Since 1992, his professional career has been closely tied to the international festival Tavria Games. He served as CEO of the festival's directorate from 1992 to 1996, then as President of the joint-stock company Tavria Games from 1996 to 2000, and continued as President of Tavria Games. Since 2014, he has also held the position of Chairman of the Supervisory Board of Tavria Media, the festival’s affiliated radio division.

Bagrayev is a businessman in mass media and show business. Founder of the festivals "Tavria Games" (founded in 1992) and "Black Sea Games" (1998).

He founded the TAVR Media radio group, which manages 9 radio stations: Hit FM, Radio ROKS, KISS FM, Radio RELAX, Melody FM, Nashe Radio, Radio JAZZ, Classic Radio, Radio Bayraktar. He is also the founder of a group of companies representing music TV channels M1, M2.

== Politics and Social activity ==
- February 1998 – October 2000 – Secretary of Presidential Expert Council of Manufacturers and Entrepreneurs.
- June 2000 – May 2002 – Member of the National Presidential Council on Television and Radio Broadcasting of Ukraine.
- June 2002 – April 2006 – Secretary of Verkhovna Rada Committee on freedom of speech and information.
- June 2006 – June 2007 – Chairman of the Subcommittee on electronic media and ICT systems, Verkhovna Rada Committee on freedom of speech and information.
- Since December 2007 – Member of Verkhovna Rada Committee on freedom of speech and information.
- Since May 2006 – Member of the fraction of Yulia Tymoshenko Bloc.
- December 2007 – March 2010 – Advisor to the Prime Minister of Ukraine (as a public service).
- Member of the Committee of the Ministry of Culture and Tourism of Ukraine.
- Member of the Group for Interparliamentary Relations with Russia.

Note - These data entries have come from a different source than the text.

(** * msal/oauth2.py: a shallow embedding of the generic OAuth2 client

    The development follows the layout of [msal/oauth2.py]: Python values and
    dictionaries first, then the pieces of [urllib] and [requests] the module
    calls, then [Client], its grant sub-classes and [validate_authorization],
    and finally the properties of these functions.

    Conventions.
    - A Python [str] is a Rocq [string]: the sequence of the bytes of its
      UTF-8 encoding.  Concatenation, equality, [' '.join], the test
      ['?' in s], splitting at an ASCII character and percent-encoding all
      act on that byte sequence.
    - A Python [dict] is an association list in insertion order (the order
      [urlencode] serializes in); a dictionary has no two entries with one
      key, which [dict_wf] states.
    - A raised exception is the [Raise] branch of [Outcome]; the requests
      posted by a call are returned next to its outcome. *)

From Stdlib Require Import String Ascii List ZArith Bool Lia.
Import ListNotations.
Local Open Scope list_scope.
Local Open Scope string_scope.

(** ** Python values *)

(** The values that the module inspects: [None], strings, the three
    collection types that [_normalize_to_string] recognises, and any other
    object, which is only ever passed along.  A set is given by its elements
    in iteration order.  An object is given by its [repr]; with the default
    [object.__repr__] it contains the address of the object, so it
    identifies it. *)
Inductive pyval : Type :=
| VNone
| VStr (s : string)
| VList (l : list string)
| VTuple (l : list string)
| VSet (l : list string)
| VObject (repr : string).

(** [v is None] *)
Definition is_None (v : pyval) : bool :=
  match v with VNone => true | _ => false end.

(** The truth value of [v], as [if v:] tests it. *)
Definition truthy (v : pyval) : bool :=
  match v with
  | VNone => false
  | VStr s => negb (s =? "")
  | VList l | VTuple l | VSet l =>
      match l with [] => false | _ :: _ => true end
  | VObject _ => true
  end.
(** C2.  What the source does with a negative count: [npts *
    pyads.PLCTYPE_REAL] is refused by ctypes, so the command raises
    [ValueError] before any read is issued, whatever the symbol's
    declared length. *)
Theorem read_float_array_negative_count d count ns name names :
  count < 0 ->
  read_float_array (count :: ns, name :: names) d = (d, inl ValueError).
Proof.
  intros Hn. unfold read_float_array, ctype_repeat. run_device. cbn.
  destruct (Z.ltb_spec count 0); [reflexivity | lia].
Qed.

(** C7.  With a count that is not negative the command issues one raw
    named read of the type "array of [count] REALs" (4 bytes each) and
    returns its items unchanged and in the order the read gave them; a
    successful result has exactly [count] items; the [symbols] table
    plays no part. *)
Theorem read_float_array_reads_count `{!PyadsStore P} d count ns name names :
  0 <= count ->
  let argin := (count :: ns, name :: names) in
  let data_type := c_array PLCTYPE_REAL count in
  read_float_array argin d = (d, read_by_name name data_type (plc d)) /\
  sizeof data_type = count * 4 /\
  (forall vs, snd (read_float_array argin d) = inr vs ->
              Z.of_nat (List.length vs) = count) /\
  (forall table,
      snd (read_float_array argin (with_symbols table d))
        = snd (read_float_array argin d)).
Proof.
  intros Hn argin data_type. subst argin data_type.
  repeat split.
  - now apply read_float_array_unfold.
  - intros vs. rewrite read_float_array_unfold by exact Hn. cbn.
    apply read_by_name_length.
  - intros table. now rewrite !read_float_array_unfold by exact Hn.
Qed.

(** C10.  Only the first integer and the first string of the input
    matter: two inputs that agree on the first item of each array (or
    both lack it) give the same outcome, so further elements of either
    array change nothing. *)
Theorem read_float_array_ignores_extra_items d argin argin' :
  first_item (fst argin) = first_item (fst argin') ->
  first_item (snd argin) = first_item (snd argin') ->
  read_float_array argin d = read_float_array argin' d.
Proof.
  intros Hn Hs. unfold read_float_array. run_device.
  rewrite Hn. destruct (first_item (fst argin')) as [e|npts]; [reflexivity|].
  now rewrite Hs.
Qed.

End Command.

(* ===================================================================== *)
(** ** The properties on the in-memory PLC                                *)
(* ===================================================================== *)

Module SimRuns.

Import Sim.

(** The scenario of two scalar lines: both registered, in order. *)
Example two_scalars_run :
  let r := initialize_dynamic_attributes (device0 two_scalars) in
  snd r = inr tt /\
  map attr_name (dyn_attributes (fst r)) = ["output"; "setpoint"] /\
  map attr_access (dyn_attributes (fst r)) = [READ; READ_WRITE].
Proof. repeat split. Qed.

(** A read-only attribute with the write handler bound. *)
Example read_only_attribute_has_setter :
  let d := fst (initialize_dynamic_attributes (device0 two_scalars)) in
  output_attribute ∈ dyn_attributes d /\
  attr_access output_attribute = READ /\
  attr_fset output_attribute = Some generic_write_method.
Proof. repeat split. vm_compute. constructor. Qed.

(** C1, as stated, fails.  The line [MAIN.array1, arr, ro] names an
    array of four elements.  On the in-memory PLC, and likewise on the
    connection whose handle for it reports an [array_size] of 4, no
    attribute is created for the line, and yet its label is a key of
    [symbols] after the construction. *)
Lemma array_line_entry_is_recorded :
  let line := "MAIN.array1, arr, ro" in
  let r := initialize_dynamic_attributes (device0 [line]) in
  let r4 := initialize_dynamic_attributes (Reporting.reporting_device [line]) in
  let sym4 := {| h_name := "MAIN.array1"; h_array_size := 4 |} in
  (List.length <$> plc0 !! "MAIN.array1") = Some 4%nat /\
  dyn_attributes (fst r) = [] /\
  ~ (symbols (fst r) !! "arr" = None) /\
  Reporting.reporting_get_symbol "MAIN.array1" plc0 = inr sym4 /\
  h_array_size sym4 > 1 /\
  dyn_attributes (fst r4) = [] /\
  ~ (symbols (fst r4) !! "arr" = None).
Proof.
  repeat split; try (vm_compute; discriminate).
Qed.

(** What the body does once the size test fires: the entry is stored,
    the debug message is the only thing printed, and looking up the
    stream for the warning raises. *)
Example size_test_branch_raises :
  let line := "MAIN.array1, arr, ro" in
  let r4 := initialize_dynamic_attributes (Reporting.reporting_device [line]) in
  snd r4 = inl (AttributeError "log_warning") /\
  logged (fst r4) = [(log_debug, init_message "MAIN.array1" "arr" "ro")].
Proof. split; reflexivity. Qed.

Lemma array_symbol_recorded_without_attribute_witness :
  let line := "MAIN.array1, arr, ro" in
  let d := fst (initialize_lines ["MAIN.x, output, ro"]
                  (Reporting.reporting_device with_array)) in
  let sym := {| h_name := "MAIN.array1"; h_array_size := 4 |} in
  let d' := fst (initialize_line line d) in
  symbols d' = <["arr" := sym]> (symbols d) /\
  symbols d' !! "arr" = Some sym /\
  (h_array_size sym > 1 -> dyn_attributes d' = dyn_attributes d).
Proof.
  apply (@array_symbol_recorded_without_attribute Reporting.reporting_pyads
           "MAIN.array1, arr, ro"
           (fst (initialize_lines ["MAIN.x, output, ro"]
                   (Reporting.reporting_device with_array)))
           "MAIN.array1" "arr" "ro"
           {| h_name := "MAIN.array1"; h_array_size := 4 |}).
  - reflexivity.
  - reflexivity.
Defined.

Lemma every_attribute_gets_generic_write_witness :
  let line := "MAIN.x, output, ro" in
  let d := device0 two_scalars in
  exists a,
    dyn_attributes (fst (initialize_line line d)) = dyn_attributes d ++ [a] /\
    attr_name a = "output" /\
    attr_access a = READ /\
    attr_fset a = Some generic_write_method /\
    forall value,
      tango_write a value = Some (raise (DevFailed "API_AttrNotWritable")).
Proof.
  assert (Hsz : h_array_size {| h_name := "MAIN.x"; h_array_size := 1 |} <= 1)
    by (vm_compute; discriminate).
  destruct (every_attribute_gets_generic_write
              "MAIN.x, output, ro" (device0 two_scalars)
              "MAIN.x" "output" "ro"
              {| h_name := "MAIN.x"; h_array_size := 1 |} (VBool true)
              eq_refl eq_refl Hsz eq_refl)
    as [(a & Ha & Hn & Hset & _ & Hro & _) _].
  assert (Hne : "ro" <> "rw") by discriminate.
  destruct (Hro Hne) as [Hacc Hw].
  exists a. repeat split; try assumption.
  intros value. apply Hw.
Defined.

(** C3, as stated, fails: the second line of [with_unknown] does not
    resolve, the construction raises, and the attribute of the first
    line is registered all the same. *)
Lemma attributes_survive_unresolved_symbol :
  let r := initialize_dynamic_attributes (device0 with_unknown) in
  get_symbol "MAIN.nope" plc0 = inl (ADSError ADSERR_DEVICE_SYMBOLNOTFOUND) /\
  snd r = inl (ADSError ADSERR_DEVICE_SYMBOLNOTFOUND) /\
  dyn_attributes (fst r) = [output_attribute] /\
  ~ (dyn_attributes (fst r) = []).
Proof. repeat split. vm_compute. discriminate. Qed.

Lemma unresolved_symbol_aborts_without_rollback_witness :
  let d := device0 with_unknown in
  let d1 := fst (initialize_lines ["MAIN.x, output, ro"] d) in
  exists d',
    initialize_dynamic_attributes d = (d', inl (ADSError ADSERR_DEVICE_SYMBOLNOTFOUND)) /\
    dyn_attributes d' = dyn_attributes d1 /\
    symbols d' = symbols d1 /\
    (["MAIN.x, output, ro"] = [] -> dyn_attributes d' = dyn_attributes d).
Proof.
  apply (unresolved_symbol_aborts_without_rollback
           (device0 with_unknown) ["MAIN.x, output, ro"]
           "MAIN.nope, gone, rw" ["MAIN.y, setpoint, rw"]
           (fst (initialize_lines ["MAIN.x, output, ro"] (device0 with_unknown)))
           "MAIN.nope" "gone" "rw" (ADSError ADSERR_DEVICE_SYMBOLNOTFOUND)).
  - reflexivity.
  - reflexivity.
  - reflexivity.
  - reflexivity.
Defined.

Mykola Bagrayev was the People's Deputy of Ukraine in the 4th, 5th, and 6th convocations of Verkhovna Rada. Although elected for the pro-European Bloc Yulia Tymoshenko (and at the time member of the All-Ukrainian Union "Fatherland") in March 2012, he became a member of the faction of the pro-Russian Party of Regions in March 2012, despite having been one of the architects of Yulia Tymoshenko's election campaign during the Ukrainian presidential elections of 2010.

In 2012 he was re-elected into parliament on the party list of the Party of Regions (number 51 on the list).

Bagrayev was among MPs from the ruling Party of Regions and the Communist Party who voted in favour of ten Ukrainian anti-protest laws restricting freedom of speech and freedom of assembly. This was described in the media and by experts as "draconian," with Timothy Snyder claiming that they effectively established the nation as a dictatorship.

Bagrayev did not stand in the 2014 Ukrainian parliamentary election.